Yüzünü bana yaklaştırıp gülümseyerek gözlerime bakarken güldüm ve elimle alnından ittirip onu kendimden uzaklaştırdım.

-Saol.

Yemeğimden bir kaşık daha aldığımda Seon Woo yemeğini bitirmiş ve ayağa kalkmıştı.

-Ben odadayım.

Jimin'e bir bakış atıp yanımızdan ayrıldığında gözlerimi Jimin'e diktim. O da bunu hissetmiş olacak ki gözlerini yemeğinden çekip bana çevirdi. Gözleriyle yemeğimi işaret edip kendi yemeğine döndü. Bende onu dinleyip yemeğimi yemeye devam ettim.

-Hyung biliyor musun? Dün yurdun yöneticisine gidip askerlik hakkında birşeyler sordum.

Ağzımdaki lokmayı yutup gözlerimi hevesle birşeyler söyleyen Jean'a çevirdim.

-Öyle mi? Ne dedi peki?

Jean gururla gülümseyip oturduğu yerde dikleşti.

-3 yıl sonra asker olabilirmişim hyung. (Zaman konusunda kararsızım, gidişata göre değiştirebilirim.)

Kocaman gülümsediğinde bende ona aynı şekilde karşılık verdim.

-Çok çabuk büyüyorsun Jean.

Elimle saçlarını karıştırdığımda Jean kıkırdadı.

-Yediyseniz gidelim.

Jungkook konuştuğunda ağzımdaki lokmayı yuttum.

-Bu arada aferin Jean, senden çok güzel asker olur.

Jungkook gülümseyerek Jean'a baktığında Jean da gülümsedi.

-Teşekkürler Jungkook hyung.

Ayağa kalktım ve tabağımı elime alıp tezgaha ilerledim. Jimin'de arkamdan geldiğinde tabağımı tezgaha bıraktım.

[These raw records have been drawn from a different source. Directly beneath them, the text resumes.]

Definition partContent (part : Part) : jsstring :=
  join (str " ") (partSentences part).

(** The overlap of every part is a trailing run of the sentences of the
    part before it; [prev] stands for the sentences before the first part. *)
Fixpoint chained (prev : list jsstring) (parts : list Part) : Prop :=
  match parts with
  | [] => True
  | part :: rest =>
      (exists pre, prev = pre ++ seed part) /\ chained (partSentences part) rest
  end.

(** [seed] is the shortest trailing run of [sentences] whose token sum
    reaches [target], that is, is not below it; or it is all of
    [sentences] when no trailing run reaches the target. *)
Definition shortestRunReaching (target : Num) (sentences seed : list jsstring)
  : Prop :=
  exists pre,
    sentences = pre ++ seed /\
    (pre = [] \/ ltNum (sumTokens seed) target = false) /\
    (forall pre' seed', sentences = pre' ++ seed' ->
       (length seed' < length seed)%nat -> ltNum (sumTokens seed') target = true).

(** The overlap of [next] is the one that the code takes from the chunk of
    [prev]: the target is computed from the token count of that chunk. *)
Definition overlapSeed (opts : Options) (prev next : Part) : Prop :=
  shortestRunReaching (overlapTokenTarget opts (countTokens (partContent prev)))
    (partSentences prev) (seed next).

Fixpoint overlapLinked (opts : Options) (parts : list Part) : Prop :=
  match parts with
  | prev :: rest =>
      match rest with
      | next :: _ => overlapSeed opts prev next
      | [] => True
      end /\ overlapLinked opts rest
  | [] => True
  end.

(** The token sum of the sentences of a part stays within [maxTokens],
    unless the part holds a single new sentence. *)
Definition withinBudget (opts : Options) (part : Part) : Prop :=
  (inject_Z (sumTokens (partSentences part)) <= optMaxTokens opts)%Q
  \/ length (fresh part) = 1%nat.

(** The accumulator of the main loop, read as an open part. *)
Definition OpenPart (opts : Options) (st : LoopState) (part : Part) : Prop :=
  currentChunk st = partSentences part /\
  (currentChunk st <> [] -> fresh part <> []) /\
  currentTokens st = sumTokens (currentChunk st) /\
  ((inject_Z (currentTokens st) <= optMaxTokens opts)%Q
   \/ (length (fresh part) <= 1)%nat).

End ChunkerVocabulary.

(** ** The parse function (supabase/functions): from the text of a PDF to
    pages

    The function has its own copy of [countTokens], [splitIntoSentences]
    and [chunkText], the same as those of lib/chunker, and chunks the pages
    by the loop of [chunkPages].  What is embedded here is how [parsePDF]
    makes pages of the result of the [pdf-parse] library: [numpages] and
    the whole [text]. *)

Module EdgeFunction.
Import JS Chunker.

Definition imageOnlyText : jsstring :=
  str "[Empty or image-only page - OCR not implemented]".

Definition emptyPageText : jsstring := str "[Empty page]".

(** The form feed ['\f']. *)
Definition formFeed : ascii := ascii_of_nat 12.

(** [s.split(sep)] for a separator of one character; [cur] is the piece
    being read, reversed. *)
Fixpoint splitOn (sep : ascii) (cur s : jsstring) : list jsstring :=
  match s with
  | [] => [rev cur]
  | c :: r =>
      if Ascii.eqb c sep then rev cur :: splitOn sep [] r
      else splitOn sep (c :: cur) r
  end.

(** [s.substring(start, end)] for indices that are not negative: both are
    cut down to the length, and swapped when the first is the larger. *)
Definition substring (s : jsstring) (start finish : nat) : jsstring :=
  let a := Nat.min start (length s) in
  let b := Nat.min finish (length s) in
  firstn (Nat.max a b - Nat.min a b) (skipn (Nat.min a b) s).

-Gözlerin çok güzelmiş, birtarafım.

Kendi kendine mırıldandığında gülümsedim. Park Jimin gerçekten kıskanç biriydi fakat bunu belli etmemeye çalışıyordu.

-Hadi!

Jungkook bağırdığında Jimin önümden geçip Jungkook'un peşinden ilerledi. Bende gülerek peşlerinden ilerledim.

Odaya vardığımızda Seon Woo camın önünde dışarı bakınıyordu.

-Pekala ne konuşacağız?

Kapıyı arkamdan kapattığımda Seon Woo bize döndü.

-Oturalım.

Yere oturduğunda bizde karşısına oturduk.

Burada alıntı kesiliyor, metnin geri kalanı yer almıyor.